[SOURCE MATERIAL Boundary: Start]

(** * unstructured.ingest.cli.interfaces: the CLI configuration glue

    A shallow embedding of [unstructured/ingest/cli/interfaces.py]:
    the typed option parsers ([FileOrJson], [DelimitedString]), the option
    registration mixin ([CliMixin.add_params]) and the [from_dict]
    reconciliation steps of the per-concern configuration classes. *)

From Stdlib Require Import ZArith Ascii String List Floats.SpecFloat.
From stdpp Require Import gmap strings list fin_maps.

Local Set Warnings "-register-all".
Local Open Scope string_scope.

(** ** Python values carried by the flag mapping *)

(** The [Json] values a flag can hold after the command line was parsed. *)
Inductive pyval : Type :=
  | PyNone
  | PyBool (b : bool)
  | PyInt (z : Z)
  | PyFloat (f : spec_float)
  | PyStr (s : string)
  | PyList (items : list pyval)
  | PyDict (entries : list (string * pyval)).

(** Python truth value testing, as used by [if x], [not x], [any] and [all]. *)
Definition truthy (v : pyval) : bool :=
  match v with
  | PyNone => false
  | PyBool b => b
  | PyInt z => negb (z =? 0)%Z
  | PyFloat (S754_zero _) => false
  | PyFloat _ => true
  | PyStr s => negb (String.length s =? 0)%nat
  | PyList items => negb (length items =? 0)%nat
  | PyDict entries => negb (length entries =? 0)%nat
  end.

(** ** Dictionaries *)

Module PyDictOps.

(** [d.get(k)]: the value, or [None] when the key is absent. *)
Definition get (d : gmap string pyval) (k : string) : pyval :=
  default PyNone (d !! k).

(** [d.pop(k, None)]: the value (or [None]) and the dictionary without [k]. *)
Definition pop (d : gmap string pyval) (k : string) : pyval * gmap string pyval :=
  (default PyNone (d !! k), delete k d).

(** [dict(pairs)]: entries are stored in order, a later pair replaces an
    earlier one with the same key. *)
Definition dict_of_pairs (pairs : list (string * pyval)) : gmap string pyval :=
  fold_left (λ m kv, <[kv.1 := kv.2]> m) pairs ∅.

(** [k.startswith(p)] *)
Fixpoint startswith (p k : string) : bool :=
  match p with
  | EmptyString => true
  | String a p' =>
      match k with
      | EmptyString => false
      | String b k' => Ascii.eqb a b && startswith p' k'
      end
  end.

(** [k[n:]] *)
Fixpoint str_drop (n : nat) (k : string) : string :=
  match n with
  | O => k
  | S n' => match k with EmptyString => EmptyString | String _ k' => str_drop n' k' end
  end.

(** The generator [(k[len(p):], v) for k, v in d.items() if k.startswith(p)]. *)
Definition stripped_items (p : string) (d : gmap string pyval) : list (string * pyval) :=
  omap (λ kv, if startswith p kv.1
              then Some (str_drop (String.length p) kv.1, kv.2)
              else None)
       (map_to_list d).

(** The comprehension [{k[len(p):]: v for k, v in d.items() if k.startswith(p)}]. *)
Definition strip_prefix (p : string) (d : gmap string pyval) : gmap string pyval :=
  dict_of_pairs (stripped_items p d).

(** [len(d)] *)
Definition len (d : gmap string pyval) : nat := size d.

End PyDictOps.

Import PyDictOps.

(** ** Result of a reconciliation step *)

(** Modelled from the spec: the parent dataclasses ([ChunkingConfig],
    [EmbeddingConfig], [PermissionsConfig], [RetryStrategyConfig] of
    [unstructured.ingest.interfaces]) and their inherited [from_dict] are not
    part of this file.  A record is represented by the field set it is
    constructed from: [Built kvs] stands for [super().from_dict(kvs=kvs)].
    [Absent] is the [None] result and [Raised msg] a [ValueError(msg)]. *)
Inductive outcome : Type :=
  | Absent
  | Built (fields : gmap string pyval)
  | Raised (msg : string).

(** Modelled from the spec: reading a field of a constructed record, where a
    field missing from the field set takes the default the dataclass declares
    for it ("remaining fields defaulted"). *)
Definition record_field (defaults : string → pyval) (fields : gmap string pyval)
    (name : string) : pyval :=
  default (defaults name) (fields !! name).

(** ** CliChunkingConfig *)

Module CliChunkingConfig.

(** The pairs yielded by the local generator [iter_kv_pairs]. *)
Definition iter_kv_pairs (chunk_elements chunking_strategy : pyval)
    (options : gmap string pyval) : list (string * pyval) :=
  (if truthy chunking_strategy then [("chunking_strategy", chunking_strategy)]
   else if truthy chunk_elements then [("chunking_strategy", PyStr "by_title")]
   else [])
  ++ stripped_items "chunk_" options.

(** [CliChunkingConfig.from_dict] on a [dict]. *)
Definition from_dict (kvs : gmap string pyval) : outcome :=
  let options := kvs in
  let '(chunk_elements, options) := pop options "chunk_elements" in
  let '(chunking_strategy, options) := pop options "chunking_strategy" in
  if negb (truthy chunk_elements) && negb (truthy chunking_strategy) then Absent
  else
    let new_kvs := dict_of_pairs (iter_kv_pairs chunk_elements chunking_strategy options) in
    if (len new_kvs =? 0)%nat then Absent else Built new_kvs.

End CliChunkingConfig.

(** The flags left in [options] once both strategy flags were popped. *)
Definition remaining_flags (kvs : gmap string pyval) : gmap string pyval :=
  delete "chunking_strategy" (delete "chunk_elements" kvs).

(** The field set [new_kvs] built after the early return. *)
Definition merged_fields (kvs : gmap string pyval) : gmap string pyval :=
  dict_of_pairs
    (CliChunkingConfig.iter_kv_pairs (get kvs "chunk_elements") (get kvs "chunking_strategy")
                   (remaining_flags kvs)).

(** Whether neither strategy flag is set. *)
Definition chunking_unset (kvs : gmap string pyval) : bool :=
  negb (truthy (get kvs "chunk_elements")) && negb (truthy (get kvs "chunking_strategy")).


(** ** CliEmbeddingConfig *)

Module CliEmbeddingConfig.

(** [CliEmbeddingConfig.from_dict] on a [dict]. *)
Definition from_dict (kvs : gmap string pyval) : outcome :=
  let new_kvs := strip_prefix "embedding_" kvs in
  if (len new_kvs =? 0)%nat then Absent
  else if negb (truthy (get new_kvs "provider")) then Absent
  else Built new_kvs.

End CliEmbeddingConfig.

(** ** CliPermissionsConfig *)

Module CliPermissionsConfig.

(** The text of the [ValueError] raised for an incomplete triple. *)
Definition incomplete_message : string :=
  "Please provide either none or all of the following optional values:
--permissions-application-id
--permissions-client-cred
--permissions-tenant".

(** [CliPermissionsConfig.from_dict] on a [dict]. *)
Definition from_dict (kvs : gmap string pyval) : outcome :=
  let permissions_application_id := get kvs "permissions_application_id" in
  let permissions_client_cred := get kvs "permissions_client_cred" in
  let permissions_tenant := get kvs "permissions_tenant" in
  let permission_values :=
    [permissions_application_id; permissions_client_cred; permissions_tenant] in
  if existsb truthy permission_values && negb (forallb truthy permission_values)
  then Raised incomplete_message
  else
    let new_kvs := strip_prefix "permissions_" kvs in
    if (len new_kvs =? 0)%nat then Absent else Built new_kvs.

End CliPermissionsConfig.

(** [needle in hay] on strings. *)
Fixpoint contains (needle hay : string) : bool :=
  startswith needle hay
  || match hay with
     | EmptyString => false
     | String _ hay' => contains needle hay'
     end.

(** ** CliRetryStrategyConfig *)

Module CliRetryStrategyConfig.

(** Modelled from the spec: [fields(cls)] of the parent dataclass
    [RetryStrategyConfig], which is declared outside this file: an optional
    max-retry count and an optional max-retry duration, named as the flags
    [--max-retries] and [--max-retry-time] that populate them. *)
Definition fields : list string := ["max_retries"; "max_retry_time"].

(** [{field.name for field in fields(cls) if field.name in kvs}] *)
Definition field_names (kvs : gmap string pyval) : gset string :=
  list_to_set (filter (λ n, is_Some (kvs !! n)) fields).

(** [[kvs.get(n) for n in field_names if kvs.get(n)]] *)
Definition field_values (kvs : gmap string pyval) : list pyval :=
  omap (λ n, if truthy (get kvs n) then Some (get kvs n) else None)
       (elements (field_names kvs)).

[SOURCE MATERIAL Boundary: End]

→ WHAT THE EXERCISE ASKS: Of all the lines above, count the ones that include the string "Modelled" and give the number alone.

→ RESULT BELOW: 3